Task instructions:
In the records below, take the line containing "- intro Hn." and reproduce it and every subsequent line exactly, adding nothing.

Saved data entries
┌──
(** X22.  Step 3 of the update job, for a stored publication with a real
    DOI whose citations were fetched: it only appends citation rows, all of
    this publication and none a self-citation, and keeps the [oci] values
    unique.  Afterwards the cached [citation_count] of the publication is
    the number of citation rows stored for it, whatever their [author_sc];
    its ids, DOI, venue, scores and publication date and every other
    publication are as before.  The premise is that the count read before
    the step is the stored one. *)
Theorem updateExisting_recounts (pub : PointSystemUpdateJob.ExistingPublication)
        (citationRecords : list PointSystemInitializationJob.OCitRecord) (db : DB) :
  PointSystemUpdateJob.skipped (PointSystemUpdateJob.ep_doi pub) = false ->
  (forall p, In p (Publications db) -> pub_id p = PointSystemUpdateJob.ep_id pub ->
             citation_count p = PointSystemUpdateJob.ep_citation_count pub) ->
  let db' := PointSystemUpdateJob.updateExisting pub (Some citationRecords) db in
  let id := PointSystemUpdateJob.ep_id pub in
  (exists added,
      Citations db' = Citations db ++ added
      /\ forall c, In c added -> cit_publication_id c = id /\ author_sc c = Some false)
  /\ (NoDup (map oci (Citations db)) -> NoDup (map oci (Citations db')))
  /\ (forall i p, nth_error (Publications db) i = Some p ->
                  exists p',
                    nth_error (Publications db') i = Some p'
                    /\ pub_id p' = pub_id p /\ submission_id p' = submission_id p
                    /\ doi p' = doi p /\ conference p' = conference p
                    /\ review_score p' = review_score p
                    /\ overall_score p' = overall_score p
                    /\ date_published p' = date_published p
                    /\ (pub_id p <> id -> p' = p)
                    /\ (pub_id p = id ->
                        citation_count p'
                        = Some (Z.of_nat (List.length
                                            (PointSystemUpdateJob.stored_citations db' id))))).
Proof.
  intros Hreal Hread db' id.
  set (rows := map (fun rec => mkCitation id (PointSystemInitializationJob.oc_oci rec)
                                 (PointSystemInitializationJob.oc_creation rec)
                                 (Some (String.eqb
                                          (PointSystemInitializationJob.oc_author_sc rec)
                                          "yes"%string)))
                   (filter PointSystemInitializationJob.not_self citationRecords)).
  set (table := PointSystemInitializationJob.createMany rows (Citations db)).
  set (newCount := Z.of_nat (List.length
                               (filter (fun c => cit_publication_id c =? id) table))).
  assert (HC : Citations db' = table).
  { subst db'. unfold PointSystemUpdateJob.updateExisting. rewrite Hreal.
    fold id. fold rows. fold table. fold newCount.
    now destruct (PointSystemUpdateJob.option_Z_eqb _ _). }
  assert (Hcount : Z.of_nat (List.length (PointSystemUpdateJob.stored_citations db' id))
                   = newCount).
  { unfold PointSystemUpdateJob.stored_citations. now rewrite HC. }
  split; [|split].
  - rewrite HC. subst table. rewrite ChunkFacts.createMany_oci.
    destruct (ChunkFacts.createManySkip_added oci String.eqb rows (Citations db))
      as (added & Ha & Hi & _).
    exists added. split; [exact Ha|].
    intros c Hc. apply (UpdateFacts.external_rows id citationRecords). now apply Hi.
  - intro Hn. rewrite HC. subst table. rewrite ChunkFacts.createMany_oci.
    now apply (ChunkFacts.createManySkip_NoDup oci String.eqb ChunkFacts.string_eqb_eq).
  - intros i p Hp. rewrite Hcount.
    subst db'. unfold PointSystemUpdateJob.updateExisting. rewrite Hreal.
    fold id. fold rows. fold table. fold newCount.
    destruct (PointSystemUpdateJob.option_Z_eqb (Some newCount)
                (PointSystemUpdateJob.ep_citation_count pub)) eqn:E.
    + exists p. cbn [Publications set_Citations]. split; [exact Hp|].
      repeat split; try reflexivity.
      intro Hid. apply UpdateFacts.option_Z_eqb_eq in E. rewrite E.
      apply Hread; [now apply nth_error_In in Hp | exact Hid].
    + cbn [Publications set_Publications set_Citations].
      rewrite nth_error_map, Hp. cbn [option_map].
      eexists. split; [reflexivity|].
      destruct (Z.eqb_spec (pub_id p) id) as [Hid|Hid];
        repeat split; try reflexivity; intro H; congruence.
Qed.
└──
The completed task:
  - intro Hn. rewrite HC. subst table. rewrite ChunkFacts.createMany_oci.
    now apply (ChunkFacts.createManySkip_NoDup oci String.eqb ChunkFacts.string_eqb_eq).
  - intros i p Hp. rewrite Hcount.
    subst db'. unfold PointSystemUpdateJob.updateExisting. rewrite Hreal.
    fold id. fold rows. fold table. fold newCount.
    destruct (PointSystemUpdateJob.option_Z_eqb (Some newCount)
                (PointSystemUpdateJob.ep_citation_count pub)) eqn:E.
    + exists p. cbn [Publications set_Citations]. split; [exact Hp|].
      repeat split; try reflexivity.
      intro Hid. apply UpdateFacts.option_Z_eqb_eq in E. rewrite E.
      apply Hread; [now apply nth_error_In in Hp | exact Hid].
    + cbn [Publications set_Publications set_Citations].
      rewrite nth_error_map, Hp. cbn [option_map].
      eexists. split; [reflexivity|].
      destruct (Z.eqb_spec (pub_id p) id) as [Hid|Hid];
        repeat split; try reflexivity; intro H; congruence.
Qed.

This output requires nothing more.